Lemma symbol_add_spec s j : wf s → - 2 ^ 30 <= j <= 2 ^ 30 →
  add s j = Ok (mk (nof_symbols s) (numerology s) ((count_val s + j) mod period s)).
Proof.
  intros (Hn & Hm & Hc) Hj. destruct (period_range s Hn Hm) as (HN & He & HP). unfold add.
  rewrite HN, sadd_Ok by lia_fits. cbn [mbind result_bind]. rewrite (proj2 (Z.eqb_neq _ _)) by lia.
  pose proof (rem_correct (count_val s + j) (period s) ltac:(lia)) as HR.
  pose proof (Z.mod_pos_bound (count_val s + j) (period s) ltac:(lia)).
  rewrite sadd_Ok by (rewrite HR; lia_fits). cbn [mbind result_bind].
  rewrite HR, wrap_small by lia_fits. done.
Qed.

Lemma symbol_add_wf s j : wf s →
  wf (mk (nof_symbols s) (numerology s) ((count_val s + j) mod period s)).
Proof.
  intros (Hn & Hm & Hc). destruct (period_range s Hn Hm) as (_ & _ & HP).
  split; [exact Hn|]. split; [exact Hm|].
  exact (Z.mod_pos_bound (count_val s + j) (period s) ltac:(lia)).
Qed.

(** A value less than one period away from its residue. *)
Lemma mod_near a n : 0 < n → - n < a < n → a mod n = if a <? 0 then a + n else a.
Proof.
  intros Hn Ha. case_Z.
  - symmetry. apply (Z.mod_unique_pos a n (-1)); lia.
  - apply Z.mod_small. lia.
Qed.

Lemma symbol_ltb_spec a b :
  wf a → wf b → numerology a = numerology b → nof_symbols a = nof_symbols b →
  ltb a b = Ok (bool_decide (0 < (count_val b - count_val a) mod period a < period a / 2)).
Proof.
  intros (Hn & Hm & Hc) (_ & _ & Hc') E1 E2. destruct (period_range a Hn Hm) as (HN & He & HP).
  assert (Hp : period b = period a) by (unfold period; by rewrite E1, E2). rewrite Hp in Hc'.
  unfold ltb, get_nof_symbols. do 2 pass_assume. rewrite HN, sadd_Ok by lia_fits.
  cbn [mbind result_bind]. rewrite mod_near by lia.
  repeat case_Z; f_equal; case_bool_decide; first [done|exfalso; lia].
Qed.

Lemma symbol_diff_spec a b :
  wf a → wf b → numerology a = numerology b → nof_symbols a = nof_symbols b →
  ∃ d, diff a b = Ok d ∧ - (period a / 2) <= d <= period a / 2 ∧
    (d = count_val a - count_val b ∨ d = count_val a - count_val b - period a ∨
     d = count_val a - count_val b + period a).
Proof.
  intros (Hn & Hm & Hc) (_ & _ & Hc') E1 E2. destruct (period_range a Hn Hm) as (HN & He & HP).
  assert (Hp : period b = period a) by (unfold period; by rewrite E1, E2). rewrite Hp in Hc'.
  unfold diff, get_nof_symbols, get_numerology, to_uint. do 2 pass_assume.
  rewrite HN, sadd_Ok by lia_fits. cbn [mbind result_bind].
  repeat case_Z; rewrite ?sadd_Ok by lia_fits; eexists; (split; [done|]); lia.
Qed.

(** A point built from a slot and a symbol gives both back. *)
Lemma symbol_of_slot_spec slot i n : slot_point.wf slot → 0 < n < 16 → 0 <= i < n →
  let p := mk n (slot_point.numerology_val slot) (slot_point.count_val slot * n + i) in
  of_slot slot i n = Ok p ∧ wf p ∧ get_slot p = Ok slot ∧ get_symbol_index p = Ok i.
Proof.
  intros Hs Hn Hi p. pose proof Hs as [Hm Hc]. destruct (period_range p Hn Hm) as (_ & He & HP).
  assert (Hw : wf p).
  { split_and!; cbn [p nof_symbols numerology count_val]; try lia.
    unfold period, slot_point.period in *. cbn [p nof_symbols numerology]. nia. }
  pose proof Hw as (_ & _ & Hpc). cbn [p count_val] in Hpc. split; [|split; [done|split]].
  - unfold of_slot, slot_point.numerology. rewrite (wrap_small 32 (_ * n)) by lia_fits.
    rewrite (wrap_small 32), (wrap_small 25), (wrap_small 4), (wrap_small 3) by lia_fits. by pass_assume.
  - unfold get_slot, p, NOF_NUMEROLOGIES. cbn [numerology nof_symbols count_val].
    rewrite (proj2 (Z.ltb_lt _ _)), (proj2 (Z.eqb_neq _ _)) by lia.
    rewrite Z.div_add_l, Z.div_small, Z.add_0_r by lia. by apply slot_point.of_count_spec.
  - unfold get_symbol_index, p. cbn [nof_symbols count_val]. rewrite (proj2 (Z.eqb_neq _ _)) by lia.
    by rewrite Z.add_comm, Z.mod_add, Z.mod_small by lia.
Qed.

(** The slot and the symbol of a point. *)
Lemma point_values p : wf p →
  ∃ slot s, get_slot p = Ok slot ∧ slot_point.wf slot ∧
    get_symbol_index p = Ok (Z.of_nat s) ∧ Z.of_nat s < nof_symbols p.
Proof.
  intros (Hn & Hm & Hc). unfold period in Hc.
  pose proof (Z.mod_pos_bound (count_val p) (nof_symbols p) ltac:(lia)).
  assert (Hw : slot_point.wf (slot_point.mk (numerology p) (count_val p / nof_symbols p))).
  { split; [done|]. cbn [slot_point.count_val slot_point.numerology_val]. split; [apply Z.div_pos; lia|]. apply Z.div_lt_upper_bound; [lia|].
    unfold slot_point.period. cbn [slot_point.numerology_val]. lia. }
  eexists _, (Z.to_nat (count_val p mod nof_symbols p)).
  unfold get_slot, get_symbol_index, NOF_NUMEROLOGIES.
  rewrite (proj2 (Z.ltb_lt _ _)), (proj2 (Z.eqb_neq _ _)) by lia. rewrite Z2Nat.id by lia.
  split; [by apply (slot_point.of_count_spec _ Hw)|]. split; [done|]. split; [done|lia].
Qed.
════
Task to carry out → With "from" as the search word, count the matching lines in the records and give the number alone.

Final answer → 2